##### RECORDS FOR PROCESSING

(** After the pacer token: the connection token or the call. *)
Definition after_token (t : thread) : thread := set_phase t (if th_limit t then WantConn else Running).

Definition step `{Calculator C} (calc : C) (s : sys) (ev : event) : option sys :=
  let put i t := <[i := t]> (sy_threads s) in
  match ev with
  | EBegin i =>
      t ← sy_threads s !! i;
      match th_phase t with
      | Start =>
          Some (mkSys (sy_tokens s) (sy_timers s) (sy_conn s) (sy_state s)
                  (put i (if (th_left t =? 0)%nat then set_phase t Done
                          else if SleepTime (sy_state s) >? 0 then set_phase t WantToken
                          else after_token t)))
      | _ => None
      end
  | EToken i =>
      t ← sy_threads s !! i;
      match th_phase t, sy_tokens s with
      | WantToken, S tokens =>
          Some (mkSys tokens (sy_timers s ++ [SleepTime (sy_state s)]) (sy_conn s) (sy_state s)
                  (put i (after_token t)))
      | _, _ => None
      end
  | EConn i =>
      t ← sy_threads s !! i;
      match th_phase t, sy_conn s with
      | WantConn, S conn =>
          Some (mkSys (sy_tokens s) (sy_timers s) conn (sy_state s) (put i (set_phase t Running)))
      | _, _ => None
      end
  | EEnd i retry err =>
      t ← sy_threads s !! i;
      match th_phase t with
      | Running =>
          Some (mkSys (sy_tokens s) (sy_timers s) (sy_conn s + if th_limit t then 1 else 0)%nat
                  (endCall calc (sy_state s) retry err)
                  (put i (mkThread (th_limit t) (pred (th_left t)) (if retry then Start else Done) err)))
      | _ => None
      end
  | ETimer j =>
      _ ← sy_timers s !! j;
      match sy_tokens s with
      | O => Some (mkSys 1 (delete j (sy_timers s)) (sy_conn s) (sy_state s) (sy_threads s))
      | S _ => None            (* the channel is full *)
      end
  end.

Fixpoint steps `{Calculator C} (calc : C) (s : sys) (evs : list event) : option sys :=
  match evs with
  | [] => Some s
  | ev :: evs => s' ← step calc s ev; steps calc s' evs
  end.

(** A pacer from [New] with the calls that will be made on it: for each the
    tries it may take and whether it is made from within another call. *)
Definition start_sys `{Calculator C} (calc : C) (maxConnections : Z) (calls : list (nat * bool)) : sys :=
  mkSys 1 [] (Z.to_nat maxConnections) (initial calc)
    (map (fun '(retries, reentrant) =>
            mkThread ((maxConnections >? 0) && negb reentrant) retries Start None) calls).

(** The calls that hold a connection token. *)
Definition holds (t : thread) : bool := th_limit t && match th_phase t with Running => true | _ => false end.

Definition connections (s : sys) : nat := length (filter (fun t => holds t = true) (sy_threads s)).

(** The steps that are left at most. *)
Definition phase_weight (p : phase) : nat :=
  match p with Start => 5 | WantToken => 4 | WantConn => 2 | Running => 1 | Done => 0 end.

Definition weight (t : thread) : nat :=
  match th_phase t with
  | Done => 0
  | Start => 5 * th_left t + 1
  | p => 5 * pred (th_left t) + 1 + phase_weight p
  end.

Definition work (s : sys) : nat := (sum_list_with weight (sy_threads s) + length (sy_timers s))%nat.

Section tokens.
Context `{Calculator C} (calc : C) (maxConnections : Z).

(** A call that waits or runs has a try left, one that waits for a connection
    token has to take one, and there are such tokens then. *)
Definition ok (t : thread) : Prop :=
  (th_limit t = true -> 0 < maxConnections) /\
  (th_phase t <> Start -> th_phase t <> Done -> (0 < th_left t)%nat) /\
  (th_phase t = WantConn -> th_limit t = true).

Record inv (s : sys) : Prop := {
  inv_token : (sy_tokens s + length (sy_timers s) = 1)%nat;
  inv_conn : (sy_conn s + connections s = Z.to_nat maxConnections)%nat;
  inv_ok : Forall ok (sy_threads s) }.

Definition held (t : thread) : nat := if holds t then 1 else 0.

Lemma connections_insert (l : list thread) i t t' : l !! i = Some t ->
  (length (filter (fun t => holds t = true) (<[i := t']> l)) + held t =
   length (filter (fun t => holds t = true) l) + held t')%nat.
Proof.
  intros Hi. pose proof (take_drop_middle _ _ _ Hi) as E. pose proof (lookup_lt_Some _ _ _ Hi) as Hlt.
  rewrite insert_take_drop by done. rewrite <- E at 3. rewrite !filter_app, !filter_cons, !length_app. unfold held.
  destruct (holds t), (holds t'); repeat case_decide; try done; cbn [length]; lia.
Qed.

##########

◆ **WHAT YOU WILL DO**: Reproduce, character for character, only the lines of the preceding data that start at the line with "(put i (after_token t)))" and end at the line with "(endCall calc (sy_state", both included.

◆ **SOLUTION**:
                  (put i (after_token t)))
      | _, _ => None
      end
  | EConn i =>
      t ← sy_threads s !! i;
      match th_phase t, sy_conn s with
      | WantConn, S conn =>
          Some (mkSys (sy_tokens s) (sy_timers s) conn (sy_state s) (put i (set_phase t Running)))
      | _, _ => None
      end
  | EEnd i retry err =>
      t ← sy_threads s !! i;
      match th_phase t with
      | Running =>
          Some (mkSys (sy_tokens s) (sy_timers s) (sy_conn s + if th_limit t then 1 else 0)%nat
                  (endCall calc (sy_state s) retry err)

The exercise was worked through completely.